(** The round that was the last one. *)
Lemma confirmation_round_ok t r n w w' :
  confirmation_round t r w = (Ok n, w') ->
  exists w1 w2 r' b, getTransactionReceipt r.(transactionHash) w1 = (Ok r', w2) /\
    r'.(blockHash) = r.(blockHash) /\ eth_blockNumber w2 = (Ok b, w') /\ n = (b - r.(blockNumber))%Z.
Proof.
  unfold confirmation_round, timeout_sleep, timeout_check, py_bind at 1. destruct (_ <? _)%Z; [done|].
  unfold check_transaction_is_on_chain, try_except, py_bind.
  destruct (getTransactionReceipt _ _) as [[r'|e] w2] eqn:Hg; cbn [py_ret]; [|by destruct (catches _ e)].
  destruct (bool_decide _) eqn:Hb; [|done]. apply bool_decide_eq_true in Hb. cbn.
  destruct (eth_blockNumber w2) as [[b|e] w3] eqn:Hn; [|done]. intros [= <- <-].
  do 4 eexists. split_and!; [exact Hg|done|exact Hn|done].
Qed.

Lemma confirmation_loop_ends t r confirmations fuel so_far w :
  (t.(begun_at) + t.(timeout_ms_) < time_time w + 3000 * Z.of_nat fuel)%Z -> fuel <> 0 ->
  is_Some (confirmation_loop fuel t r confirmations so_far w).
Proof.
  revert so_far w. induction fuel as [|fuel IH]; intros so_far w Ht Hf; [done|]. cbn [confirmation_loop].
  destruct (so_far <? confirmations)%Z; [|done].
  destruct (confirmation_round t r w) as [[n|e] w'] eqn:Hr; [|done].
  destruct (confirmation_round_time _ _ _ _ _ Hr). apply IH; lia.
Qed.
(* ===== verification/Transactions.v ===== *)
(** * nulink/blockchain/eth/interfaces.py: transactions

    Building a contract transaction, signing and broadcasting it, and waiting
    for its receipt through the client.  Contract functions, signers and the
    node are the class [EthNode]; the gas multiplier is a rational where the
    code has a float.  The address check of the decorated methods is the
    decorator's, see [Agents.Decorators]. *)

From Stdlib Require Import QArith Qround.
From S2P Require Import Prelude Text Clients.
#[local] Open Scope nat_scope.

(** Values of a transaction dict. *)
Inductive tx_value := TInt (z : Z) | TText (s : bytes) | TBytes (b : bytes).
#[global] Instance tx_value_eq_dec : EqDecision tx_value.
Proof. solve_decision. Defined.

Definition tx : Type := list (string * tx_value).

(** The first argument of an exception: an RPC error with its code and
    message, as far as they can be read, or something else. *)
Inductive exn_arg := RpcError (code : option Z) (message : option bytes) | OtherArg.

(** A contract call returns, or raises with arguments. *)
Inductive call_outcome (A : Type) := Done (a : A) | Failed (e : exn_class) (args : list exn_arg).
Arguments Done {A} a.
Arguments Failed {A} e args.

Class EthNode (W F Power : Type) := {
  get_transaction_count : bytes -> bool -> PyM W Z;
  (* [estimateGas(payload, block_identifier='latest')] and [buildTransaction] *)
  estimateGas : F -> tx -> W -> call_outcome Z * W;
  buildTransaction : F -> tx -> W -> call_outcome tx * W;
  (* [TransactionFailed.get_balance], through the interface factory *)
  get_balance : bytes -> PyM W Z;
  eth_gas_price : PyM W Z;
  (* [Web3.fromWei]: within the range of amounts, or ValueError *)
  check_wei : Z -> result unit;
  account : Power -> bytes;
  sign_transaction : Power -> tx -> PyM W bytes;
  send_raw_transaction : bytes -> PyM W bytes;
  (* [client.get_transaction(txhash)["gas"]] *)
  get_transaction_gas : bytes -> PyM W Z;
}.

(** Only [send_raw_transaction] broadcasts. *)
Class EthNodeLaws (W F Power : Type) `{!EthNode W F Power, !Web3Eth W} := {
  broadcasts : W -> list bytes;
  count_quiet a p B : preserves (fun w => broadcasts w = B) (get_transaction_count (F := F) (Power := Power) a p);
  estimate_quiet (f : F) t w : broadcasts (estimateGas (Power := Power) f t w).2 = broadcasts w;
  build_quiet (f : F) t w : broadcasts (buildTransaction (Power := Power) f t w).2 = broadcasts w;
  balance_quiet a B : preserves (fun w => broadcasts w = B) (get_balance (F := F) (Power := Power) a);
  price_quiet B : preserves (fun w => broadcasts w = B) (eth_gas_price (F := F) (Power := Power));
  sign_quiet (p : Power) t B : preserves (fun w => broadcasts w = B) (sign_transaction (F := F) p t);
  gas_quiet h B : preserves (fun w => broadcasts w = B) (get_transaction_gas (F := F) (Power := Power) h);
  send_once raw w : match send_raw_transaction (F := F) (Power := Power) raw w with
    | (Ok _, w') => broadcasts w' = broadcasts w ++ [raw]
    | (Raise _, w') => broadcasts w' = broadcasts w \/ broadcasts w' = broadcasts w ++ [raw]
    end;
  sleep_quiet n w : broadcasts (sleep_ms n w) = broadcasts w;
  wait_quiet h t p w : broadcasts (waitForTransactionReceipt h t p w).2 = broadcasts w;
  receipt_quiet h w : broadcasts (getTransactionReceipt h w).2 = broadcasts w;
  number_quiet w : broadcasts (eth_blockNumber w).2 = broadcasts w;
}.

Module Transactions.

Section Transactions.
Context {W F Power : Type} `{!EthNode W F Power, !Web3Eth W}.
(** [eth_utils.is_checksum_address]. *)
Variable is_checksum_address : bytes -> bool.

(** The [sender_address] of the decorated methods. *)
Definition checked_sender (sender_address : bytes) : result unit :=
  if is_checksum_address sender_address then Ok tt else Raise InvalidChecksumAddress.

Definition TIMEOUT : Z := 600000.
Definition IPC_CODE : Z := -32000.
(** [__get_enrollment_version_index]. *)
Definition get_enrollment_version_index (v : version_index) (enrollments : nat) : result Z :=
  let numbered (z : Z) := if (Z.of_nat enrollments - 1 <? z)%Z then Raise ValueError else Ok z in
  match v with
  | VersionName s =>
      if decide (s = to_bytes "latest") then Ok (-1)%Z
      else if decide (s = to_bytes "earliest") then Ok 0%Z
      else match Datastore.py_int s with Some z => numbered z | None => Raise ValueError end
  | VersionNumber z => numbered z
  end.

(** [l[z]] with Python's negative indices. *)
Definition py_index {A} (l : list A) (z : Z) : result A :=
  let i := if (z <? 0)%Z then (Z.of_nat (length l) + z)%Z else z in
  if (i <? 0)%Z then Raise IndexError
  else match l !! Z.to_nat i with Some x => Ok x | None => Raise IndexError end.

(** The list of a search by name. *)
Definition records_of (f : found) : list json := match f with Records l => l | Record1 r => [r] end.

Section Contracts.
Context {W : Type} `{!Digest, !RegistryStore W, !ProxyCalls W}.

(** The targets of one proxy: the triplets of the inner loop. *)
Fixpoint targets_of (use_proxy_address : bool) (pinned : option (json * json)) (proxy_address : json) (live : bytes)
    (records : list json) : result (list (json * json * json)) :=
  match records with
  | [] => Ok []
  | record :: records' =>
      let? fields := unpack record in
      let '(_, target_version, target_address, target_abi) := fields in
      let? rest := targets_of use_proxy_address pinned proxy_address live records' in
      Ok (if is_live target_address live then
            let '(version, abi) := default (target_version, target_abi) pinned in
            (if use_proxy_address then proxy_address else target_address, version, abi) :: rest
          else rest)
  end.

(** The loop over the proxies. *)
Fixpoint proxied (use_proxy_address : bool) (pinned : option (json * json)) (proxies all_records : list json)
    : PyM W (list (json * json * json)) :=
  match proxies with
  | [] => py_ret []
  | proxy :: proxies' =>
      fields <- lift (unpack proxy) ;;
      let '(_, _, proxy_address, proxy_abi) := fields in
      live <- proxy_target proxy_abi proxy_address ;;
      found <- lift (targets_of use_proxy_address pinned proxy_address live all_records) ;;
      rest <- proxied use_proxy_address pinned proxies' all_records ;;
      py_ret (found ++ rest)
  end.

(** [target_contract_records[0][1]] and [[0][3]]. *)
Definition pinned_record (records : list json) : result (json * json) :=
  let? first := py_index records 0 in
  let? version := index first 1 in
  let? abi := index first 3 in
  Ok (version, abi).
(* ===== verification/Signers.v ===== *)
(** * nulink/blockchain/eth/signers: accounts that sign

    The signer over a directory of keyfiles, with its accounts that are locked
    and unlocked; what Clef is asked to sign; the address cache of the Trezor;
    and the choice of a signer by its URI.  Keyfile decryption, addresses and
    signatures (eth_account, eth_utils), Clef and the Trezor are classes. *)

From Stdlib Require Import Ascii.
From stdpp Require Import pretty sets gmap.
From S2P Require Import Prelude Text Json Files Clients Transactions Gas Interfaces.
#[local] Open Scope nat_scope.

Class EthAccounts (Key : Type) := {
  is_address : json -> bool;
  to_checksum_address : json -> result bytes;
  is_checksum_address : bytes -> bool;
  (* [Account.from_key(Account.decrypt(key_metadata, password))] *)
  decrypt : json -> option bytes -> result Key;
  sign_tx : Key -> tx -> result bytes;
  (* [sign_message(encode_defunct(primitive=message)).signature] *)
  sign_defunct : Key -> bytes -> result bytes;
}.

(** The address check of the decorated methods; see [Agents.Decorators]. *)
Definition checked_account {Key} `{!EthAccounts Key} (account : bytes) : result unit :=
  if is_checksum_address account then Ok tt else Raise InvalidChecksumAddress.

(** ** [KeystoreSigner] *)

Module KeystoreSigner.
Section KeystoreSigner.
Context {Key : Type} `{!EthAccounts Key}.

Record signer := Signer {
  _path : path;
  keys : list (bytes * json);
  signers : list (bytes * Key);
  testnet : bool;
}.
Definition with_signers (l : list (bytes * Key)) (s : signer) : signer := Signer s.(_path) s.(keys) l s.(testnet).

Work to complete | Lines in the records above that carry the word "Require" are to be located and copied.

Output of the exercise |
From Stdlib Require Import QArith Qround.
From S2P Require Import Prelude Text Clients.
From Stdlib Require Import Ascii.
From stdpp Require Import pretty sets gmap.
From S2P Require Import Prelude Text Json Files Clients Transactions Gas Interfaces.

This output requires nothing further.